The fellow's a fool,' said Dick. 'He doesn't know his job! Why not rig a sail, man?'

Without replying Alibaba licked his finger and held it above his head. Mildly he remarked that the dead calm would hold till the rains broke. It might be weeks.

With much head-shaking he rejected a suggestion of Norah's, opining that an attempt to tow the steamer behind her dinghy would end after an hour in mutiny. 'Black fellow he say "too much work no good"' was his comment.
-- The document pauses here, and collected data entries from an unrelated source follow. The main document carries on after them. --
(** Every identifier is in the store, none is listed twice, and the
    children of a listed folder come before it: then every deletion is
    accepted. *)
Lemma live_loop_succeeds (assets : list Asset.t) :
  forall out w,
    NoDup (map Asset.str assets) ->
    (forall id, In id (map Asset.str assets) -> lookup id (store w) <> None) ->
    (forall x e, In x (map Asset.str assets) ->
                 lookup x (store w) = Some "FOLDER" ->
                 In e (children x (store w)) ->
                 before (map Asset.str assets) (fst e) x) ->
    fold_m (Asset.rmdir_delete false) assets out w
    = Some (Ok (out ++ map Asset.str assets),
            mkWorld (without (map Asset.str assets) (store w)) (copy_denied w)
                    (log w ++ map DeleteAsset (map Asset.str assets))).
Proof.
  induction assets as [|a assets IH]; intros out w Hnd Hin Hbefore.
  - cbn [fold_m map]. rewrite without_nil, !app_nil_r. now destruct w.
  - cbn [fold_m map] in *. set (id := Asset.str a) in *.
    set (ids := map Asset.str assets) in *.
    unfold bind at 1. unfold Asset.rmdir_delete at 1. fold id.
    unfold bind at 1. unfold deleteAsset, bind, record, get_store, put_store.
    cbn [store copy_denied log].
    destruct (lookup id (store w)) as [ty|] eqn:El;
      [|exfalso; apply (Hin id); [now left | exact El]].
    assert (Hempty : (ty =? "FOLDER")
                     && negb (Nat.eqb (length (children id (store w))) 0) = false).
    { destruct (ty =? "FOLDER") eqn:Ety; [|reflexivity].
      apply String.eqb_eq in Ety. subst ty.
      destruct (children id (store w)) as [|e es] eqn:Ech; [reflexivity|].
      exfalso. apply (@before_first _ id (fst e) ids Hnd).
      apply Hbefore; [now left | exact El | rewrite Ech; now left]. }
    rewrite Hempty. cbn [ret].
    inversion Hnd as [|? ? Hnotin Hnd']; subst.
    rewrite IH.
    + cbn [store copy_denied log]. rewrite without_cons, <- !app_assoc. reflexivity.
    + exact Hnd'.
    + intros id' Hid'. cbn [store]. rewrite lookup_remove_other.
      * apply Hin. now right.
      * intros ->. contradiction.
    + intros x e Hx Hfolder Hch. cbn [store] in Hfolder, Hch.
      assert (Hxne : x <> id) by (intros ->; contradiction).
      rewrite (lookup_remove_other _ Hxne) in Hfolder.
      apply filter_In in Hch as [He Hchild].
      apply filter_In in He as [He Hne].
      apply before_tail with id.
      * intros E. rewrite E, String.eqb_refl in Hne. discriminate.
      * apply Hbefore; [now right | exact Hfolder |].
        apply filter_In. split; assumption.
Qed.
(** * builder/qemu/step_run.go: the step that launches the virtual machine

    A shallow embedding of [stepRun.Run], [stepRun.Cleanup],
    [getCommandArgs] and [processArgs], and the properties of the argument
    synthesis: how the rendered [QemuArgs] rows override the computed
    defaults and how the result is flattened into the command line.

    Go maps are [gmap]s.  The order in which [range] visits a map is left
    open by the language; it is an explicit parameter here ([RangeOrder]).
    A failed type assertion or an index out of range is a panic.  The UI,
    the driver and the standard logger are collaborators: the model records
    what they are asked to do in a [World]. *)

From stdpp Require Import gmap strings list fin_maps pretty.
From Stdlib Require Import ZArith.

Open Scope string_scope.
Open Scope Z_scope.
Open Scope list_scope.

(* stdpp's solvers clear hypotheses that are sometimes already gone. *)
Set Warnings "-clear-no-such-hyp".

(** ** Go's [uint] *)

(** [uint] is 32 or 64 bits wide, depending on the platform. *)
Inductive WordSize := Bits32 | Bits64.

Definition bits (a : WordSize) : Z :=
  match a with Bits32 => 32 | Bits64 => 64 end.

Definition uint_modulus (a : WordSize) : Z := 2 ^ bits a.

(** [x - y] on [uint]: the difference modulo [2^w], never negative. *)
Definition uint_sub (a : WordSize) (x y : Z) : Z := (x - y) mod uint_modulus a.

(** [%d] and [%v] of a [uint]: its decimal digits. *)
Definition fmt_uint (n : Z) : string := pretty n.

(** [strings.Join(elems, sep)]. *)
Definition strings_Join (elems : list string) (sep : string) : string :=
  String.concat sep elems.

(** An [error] is modelled by its message, which is all this file reads of
    it ([%s] in [fmt.Errorf] and [fmt.Sprintf]). *)
Definition error := string.

(** ** Iterating over a Go map *)

(** The order in which [range] visits the entries of a map.  [visit] is
    handed the entries in the canonical order of [map_to_list] and returns
    them in the order of the run. *)
Record RangeOrder := { visit : ∀ A : Type, list (string * A) → list (string * A) }.

(** [range] visits every entry of the map exactly once. *)
Definition fair (ro : RangeOrder) : Prop :=
  ∀ (A : Type) (l : list (string * A)), visit ro A l ≡ₚ l.

Definition range {A} (ro : RangeOrder) (m : gmap string A) : list (string * A) :=
  visit ro A (map_to_list m).

(** Two orders used by the examples: the canonical one and its reverse. *)
Definition canonical_order : RangeOrder := {| visit := λ A l, l |}.
Definition reverse_order : RangeOrder := {| visit := λ A l, reverse l |}.

(** ** The argument merger (getCommandArgs, lines 108 and 126-162) *)

(** One turn of the loop of lines 129-138 over a rendered row.  [None] is
    the panic of [qemuArgs[0]] on a row without elements. *)
Definition overrideRow (inArgs : gmap string (list string)) (qemuArgs : list string)
  : option (gmap string (list string)) :=
  match qemuArgs with
  | [] => None
  | key :: rest =>
      let val := strings_Join rest "" in
      let inArgs :=
        match inArgs !! key with
        | Some _ => inArgs
        | None => <[key := []]> inArgs
        end in
      Some (if decide (0 < String.length val)%nat
            then <[key := default [] (inArgs !! key) ++ [val]]> inArgs
            else inArgs)
  end.

(** Lines 108 and 129-138: [inArgs] after all the rows. *)
Fixpoint overrideArgs (inArgs : gmap string (list string)) (newQemuArgs : list (list string))
  : option (gmap string (list string)) :=
  match newQemuArgs with
  | [] => Some inArgs
  | qemuArgs :: rows =>
      match overrideRow inArgs qemuArgs with
      | Some inArgs' => overrideArgs inArgs' rows
      | None => None
      end
  end.

(** Lines 143-147: the body of the loop over the keys of [defaultArgs].
    Reading a Go map at a missing key gives the zero value. *)
Definition backfillKey (defaultArgs : gmap string string)
    (inArgs : gmap string (list string)) (key : string) : gmap string (list string) :=
  match inArgs !! key with
  | Some _ => inArgs
  | None => <[key := [default "" (defaultArgs !! key)]]> inArgs
  end.

(** Lines 142-148. *)
Definition backfill (ro : RangeOrder) (defaultArgs : gmap string string)
    (inArgs : gmap string (list string)) : gmap string (list string) :=
  foldl (backfillKey defaultArgs) inArgs (range ro defaultArgs).*1.

(** Lines 153-159: what one entry of [inArgs] appends to [outArgs]. *)
Definition flattenEntry (outArgs : list string) (entry : string * list string)
  : list string :=
  let '(key, values) := entry in
  if decide (0 < length values)%nat
  then foldl (λ out v, out ++ [key; v]) outArgs values
  else outArgs ++ [key].

(** Lines 151-160. *)
Definition flatten (ro : RangeOrder) (inArgs : gmap string (list string)) : list string :=
  foldl flattenEntry [] (range ro inArgs).

(** Lines 108 and 126-162 as one function of the rendered rows and of the
    defaults; [None] is a panic. *)
Definition mergeArgs (ro : RangeOrder) (newQemuArgs : list (list string))
    (defaultArgs : gmap string string) : option (list string) :=
  match overrideArgs ∅ newQemuArgs with
  | Some inArgs => Some (flatten ro (backfill ro defaultArgs inArgs))
  | None => None
  end.

(** ** The output as a sequence of groups

    Each [append] of the flattening loop adds either a key with one of its
    values or a key alone.  [Emitted] names these groups, so that a property
    of "the pairs of a key" has a meaning on a flat list where a value may
    be spelled like a key. *)
Inductive Emitted :=
| Bare (key : string)
| Pair (key value : string).

Global Instance Emitted_eq_dec : EqDecision Emitted.
Proof. solve_decision. Defined.

Definition tokens (e : Emitted) : list string :=
  match e with
  | Bare key => [key]
  | Pair key value => [key; value]
  end.

Definition key_of (e : Emitted) : string :=
  match e with Bare key => key | Pair key _ => key end.

(** The groups of one entry: the same case distinction as [flattenEntry]. *)
Definition emitEntry (entry : string * list string) : list Emitted :=
  let '(key, values) := entry in
  if decide (0 < length values)%nat then Pair key <$> values else [Bare key].

Definition flattenGroups (ro : RangeOrder) (inArgs : gmap string (list string))
  : list Emitted :=
  range ro inArgs ≫= emitEntry.

Definition mergeGroups (ro : RangeOrder) (newQemuArgs : list (list string))
    (defaultArgs : gmap string string) : option (list Emitted) :=
  match overrideArgs ∅ newQemuArgs with
  | Some inArgs => Some (flattenGroups ro (backfill ro defaultArgs inArgs))
  | None => None
  end.

(** The groups of a key, and the values paired with it, in output order. *)
Definition groups_of (k : string) (out : list Emitted) : list Emitted :=
  filter (λ e, key_of e = k) out.

Definition values_of (k : string) (out : list Emitted) : list string :=
  omap (λ e, match e with
             | Pair key v => if decide (key = k) then Some v else None
             | Bare _ => None
             end) out.

(** Reading an output back as a map from key to ordered value list. *)
Definition recordGroup (m : gmap string (list string)) (e : Emitted)
  : gmap string (list string) :=
  match e with
  | Bare key => <[key := default [] (m !! key)]> m
  | Pair key v => <[key := default [] (m !! key) ++ [v]]> m
  end.

Definition buckets_of (out : list Emitted) : gmap string (list string) :=
  foldl recordGroup ∅ out.

(** ** The override rows, read as the specification reads them *)

(** The keys of the rows and, for a key, the non-empty concatenated values
    of its rows, first row first. *)
Definition override_keys (O : list (list string)) : list string :=
  omap head O.

Definition override_values (k : string) (O : list (list string)) : list string :=
  omap (λ row, match row with
               | key :: rest =>
                   if decide (key = k ∧ strings_Join rest "" ≠ "")
                   then Some (strings_Join rest "") else None
               | [] => None
               end) O.

(** The bucket the specification gives a key: the override values when the
    key has a row, the default alone otherwise. *)
Definition bucket (O : list (list string)) (D : gmap string string) (k : string)
  : option (list string) :=
  if decide (k ∈ override_keys O) then Some (override_values k O)
  else (λ d, [d]) <$> D !! k.

(** A row as the merger reads it: its key and the concatenation of its
    fragments; a row without elements has no reading. *)
Definition row_reading (row : list string) : option (string * string) :=
  match row with
  | [] => None
  | key :: rest => Some (key, strings_Join rest "")
  end.

(** The group that a default makes when no row overrides it. *)
Definition default_pair (entry : string * string) : Emitted :=
  Pair entry.1 entry.2.

(** ** The collaborators *)

Inductive UiEvent :=
| UiSay (message : string)
| UiMessage (message : string)
| UiError (message : string).

Global Instance UiEvent_eq_dec : EqDecision UiEvent.
Proof. solve_decision. Defined.

Inductive DriverCall :=
| CallQemu (qemuArgs : list string)
| CallStop.

(** What the step has asked of the UI, of the driver and of the standard
    logger so far, oldest first. *)
Record World := {
  ui_out : list UiEvent;
  driver_calls : list DriverCall;
  log_out : list string
}.

(** How the driver answers: [None] is a nil error. *)
Record Driver := {
  Qemu : list string → option error;
  Stop : option error
}.

(** A computation either returns or panics; the world carries on. *)
Inductive Res (A : Type) :=
| Done (a : A) (w : World)
| Panicked (w : World).
Arguments Done {A} a w.
Arguments Panicked {A} w.

Definition M (A : Type) : Type := World → Res A.

Definition ret {A} (a : A) : M A := λ w, Done a w.
Definition panic {A} : M A := λ w, Panicked w.
Definition bind {A B} (c : M A) (k : A → M B) : M B :=
  λ w, match c w with
       | Done a w' => k a w'
       | Panicked w' => Panicked w'
       end.

Notation "'do' x <- c ; k" := (bind c (λ x, k))
  (at level 10, x name, c at level 100, k at level 200).
Notation "c ;; k" := (bind c (λ _, k))
  (at level 100, k at level 200, right associativity).

Definition ui_Say (message : string) : M unit :=
  λ w, Done tt {| ui_out := ui_out w ++ [UiSay message];
                  driver_calls := driver_calls w; log_out := log_out w |}.
Definition ui_Message (message : string) : M unit :=
  λ w, Done tt {| ui_out := ui_out w ++ [UiMessage message];
                  driver_calls := driver_calls w; log_out := log_out w |}.
Definition ui_Error (message : string) : M unit :=
  λ w, Done tt {| ui_out := ui_out w ++ [UiError message];
                  driver_calls := driver_calls w; log_out := log_out w |}.
Definition log_Println (line : string) : M unit :=
  λ w, Done tt {| ui_out := ui_out w; driver_calls := driver_calls w;
                  log_out := log_out w ++ [line] |}.
Definition driver_Qemu (d : Driver) (qemuArgs : list string) : M (option error) :=
  λ w, Done (Qemu d qemuArgs)
            {| ui_out := ui_out w; driver_calls := driver_calls w ++ [CallQemu qemuArgs];
               log_out := log_out w |}.
Definition driver_Stop (d : Driver) : M (option error) :=
  λ w, Done (Stop d)
            {| ui_out := ui_out w; driver_calls := driver_calls w ++ [CallStop];
               log_out := log_out w |}.

(** The world a computation ends in, whether it returns or panics. *)
Definition final {A} (r : Res A) : World :=
  match r with
  | Done _ w => w
  | Panicked w => w
  end.

(** A computation that leaves the driver alone and only adds to what the
    UI and the logger have been told. *)
Definition talks_only {A} (c : M A) : Prop :=
  ∀ w, driver_calls (final (c w)) = driver_calls w ∧
       ui_out w `prefix_of` ui_out (final (c w)) ∧
       log_out w `prefix_of` log_out (final (c w)).

Definition newline : string := String (Ascii.ascii_of_nat 10) "".

(** The two warnings of getCommandArgs (lines 74-76 and 97-98) and its
    announcement (line 110). *)
Definition headless_warning : string :=
  "WARNING: The VM will be started in headless mode, as configured." +:+ newline +:+
  "In headless mode, errors during the boot sequence or OS setup" +:+ newline +:+
  "won't be easily visible. Use at your own discretion.".

Definition no_accel_warning : string :=
  "WARNING: The VM will be started with no hardware acceleration." +:+ newline +:+
  "The installation may take considerably longer to finish." +:+ newline.

Definition overriding_message : string :=
  "Overriding defaults Qemu arguments with QemuArgs...".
A second fact had to be faced. Not only was the vessel stranded, but no rescue could be expected from Kigoma or elsewhere for many days. The Mimi was not due at Kigoma for forty hours, and a further delay of two or three days would not be sufficiently unusual to excite attention. When she was a week overdue, alarm would be felt. But even so, there was no British boat on the lake to send. Kigoma would have to get in touch with Albertville across the water and ask the loan of one of the three Belgian steamers. If the Belgians were willing and a boat was available, she would have to cross the lake and make slow progress close inshore, visiting each bay and natural harbour, until she caught sight of the derelict.

Alibaba's estimate that relief could not be expected for at least twelve days did not strike Norah as pessimistic.

'This'll learn me,' said Dick, 'to trespass into the Stone Age!' He stared disconsolately across the blue water. A thought struck him: 'What about a dhow? Surely there are Arab dhows on the lake?'

Again Alibaba shook his head with the deprecatory tolerance of an Anglican divine. Before the English took the land from the Gerimani[[1]] there had been much trade, and fleets of dhows. But now ... in any case the calm before the rains would keep dhows beached in their harbours. And why should a dhow visit this deserted bay?

[[1]] Germans.

Norah, who did not share Dick's depression and at first looked on the breakdown as an exciting adventure, cast her eyes to the land, from which, it seemed, must come their help. Would it not be easy to despatch one of the crew to the nearest village bidding them send a runner to the first white settlement with news of the plight of the Mimi and her passengers?

There were no villages, said Alibaba reluctantly, no natives, no settlements. Sleeping sickness had wiped the coast clear of life. In the old days smoke from the fires of fishing villages had shown blue on the shore, but at present... He waved his hand in the direction of the ruined tower, and Norah felt she understood something of that tragedy.